> _Task goal_:
In the entries below, how many lines contain the word "nows"? State the number and nothing more.
*** Record extracts Section Begins ***
Lemma run_once_steps now p h log sent :
  Inv T (mkSys p h log sent Idle) →
  ∃ p' h', RunOnce now (p, h) = ((p', h'), Ret tt) ∧
    Steps (mkSys p h log sent Idle) (mkSys p' h' log sent Idle) ∧
    (errors p = ∅ → errors p' = ∅ ∧ (∀ r, queue_items p' r = []) ∧
       (committed p = [] → committed p' = [] ∧ all_wait p') ∧
       (committed p ≠ [] → (length (committed p') < length (committed p))%nat)).
Proof.
  intros HI. unfold run_once.
  destruct (processError_steps now p h log sent HI) as (p1 & h1 & E1 & S1). rewrite (bind_Ret _ _ _ _ _ E1).
  pose proof (inv_steps TIMEOUT isLocalSession T T_local _ _ HI S1) as HI1.
  rewrite (bind_Ret _ _ _ _ _ (eq_refl : get (p1, h1) = _)). simpl.
  set (n := length (committed p1)).
  assert (step TIMEOUT isLocalSession T (mkSys p1 h1 log sent Idle) (mkSys p1 h1 log sent (Running n ∅))) as S2 by constructor.
  pose proof (inv_step TIMEOUT isLocalSession T T_local _ _ HI1 S2) as HI2.
  destruct (runners_steps (runner_count p1) 0 p1 h1 log sent n ∅ HI2) as (p3 & h3 & todo & E3 & He & Hc & Hr & Hd & S3);
    [done|lia|by intros; rewrite lookup_empty|]. rewrite (bind_Ret _ _ _ _ _ E3).
  pose proof (inv_steps TIMEOUT isLocalSession T T_local _ _ HI2 S3) as HI3.
  assert (step TIMEOUT isLocalSession T (mkSys p3 h3 log sent (Running n todo)) (mkSys p3 h3 log sent (Committing n))) as S4.
  { constructor. intros r. rewrite Hr. intros Hlt. by apply Hd. }
  destruct (commit_loop_steps n p3 h3 log sent) as (p5 & h5 & E5 & S5 & He5 & Hq5 & Hr5 & Hl5 & H0 & Hlt).
  { by eapply (inv_step TIMEOUT isLocalSession T T_local). }
  assert (committed p3 = committed p1) as Hc3 by (unfold committed; by rewrite Hc).
  exists p5, h5. split_and!.
  - unfold bq_size. rewrite Nat2Z.id. exact E5.
  - eapply steps_trans; [exact S1|]. eapply steps_trans; [by apply steps_one|].
    eapply steps_trans; [exact S3|]. eapply steps_trans; [by apply steps_one|done].
  - intros Hp0. assert (p1 = p) as ->.
    { unfold processErrorRequest in E1. rewrite (bind_Ret _ _ _ _ _ (eq_refl : get (p, h) = _)) in E1.
      simpl in E1. rewrite Hp0, map_to_list_empty in E1. simpl in E1. by injection E1. }
    assert (all_wait p3) as Hw by (intros r Hr'; apply Hd; congruence).
    split_and!; [congruence| | |].
    + intros r. transitivity (queue_items p3 r); [unfold queue_items; by rewrite Hq5|].
      destruct (decide (r < runner_count p)%nat) as [Hlt'|Hge]; [by apply Hd|].
      unfold queue_items. rewrite lookup_ge_None_2; [done|]. pose proof (pl_count _ _ (proj1 HI3)) as Hpc. simpl in Hpc. rewrite Hpc. lia.
    + intros Hc0. unfold n in H0. rewrite Hc0 in H0. rewrite (H0 eq_refl). by rewrite Hc3.
    + intros Hne. rewrite <-Hc3. apply Hlt; [congruence|done|]. unfold n.
      destruct (committed p); [done|simpl; lia].
Qed.

(** ** Turns without new input *)

Abbreviation RunTurns := (run_turns TIMEOUT h_apply h_refuse isLocalSession).

Lemma run_turns_steps nows p h log sent :
  Inv T (mkSys p h log sent Idle) →
  ∃ p' h', RunTurns nows (p, h) = ((p', h'), Ret tt) ∧
    Steps (mkSys p h log sent Idle) (mkSys p' h' log sent Idle) ∧
    (errors p = ∅ → (length (committed p) < length nows)%nat →
       errors p' = ∅ ∧ committed p' = [] ∧ (∀ r, queue_items p' r = []) ∧ all_wait p').
Proof.
  revert p h. induction nows as [|now nows IH]; intros p h HI; simpl.
  { exists p, h. split_and!; [done|constructor|lia]. }
  destruct (run_once_steps now p h log sent HI) as (p1 & h1 & E1 & S1 & H1). rewrite (bind_Ret _ _ _ _ _ E1).
  pose proof (inv_steps TIMEOUT isLocalSession T T_local _ _ HI S1) as HI1.
  destruct (IH p1 h1 HI1) as (p2 & h2 & E2 & S2 & H2).
  exists p2, h2. split_and!; [done|by eapply steps_trans|]. intros He Hlen.
  destruct (H1 He) as (He1 & Hq1 & Hnil & Hlt).
  destruct (decide (committed p = [])) as [Hc|Hc]; [|specialize (Hlt Hc); apply H2; [done|lia]].
  destruct (Hnil Hc) as [Hc1 Hw1]. destruct nows as [|now' nows]; [|apply H2; [done|rewrite Hc1; simpl; lia]].
  simpl in E2. injection E2 as <- <-. done.
Qed.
*** Record extracts Section Ends ***
> _Final answer_:
5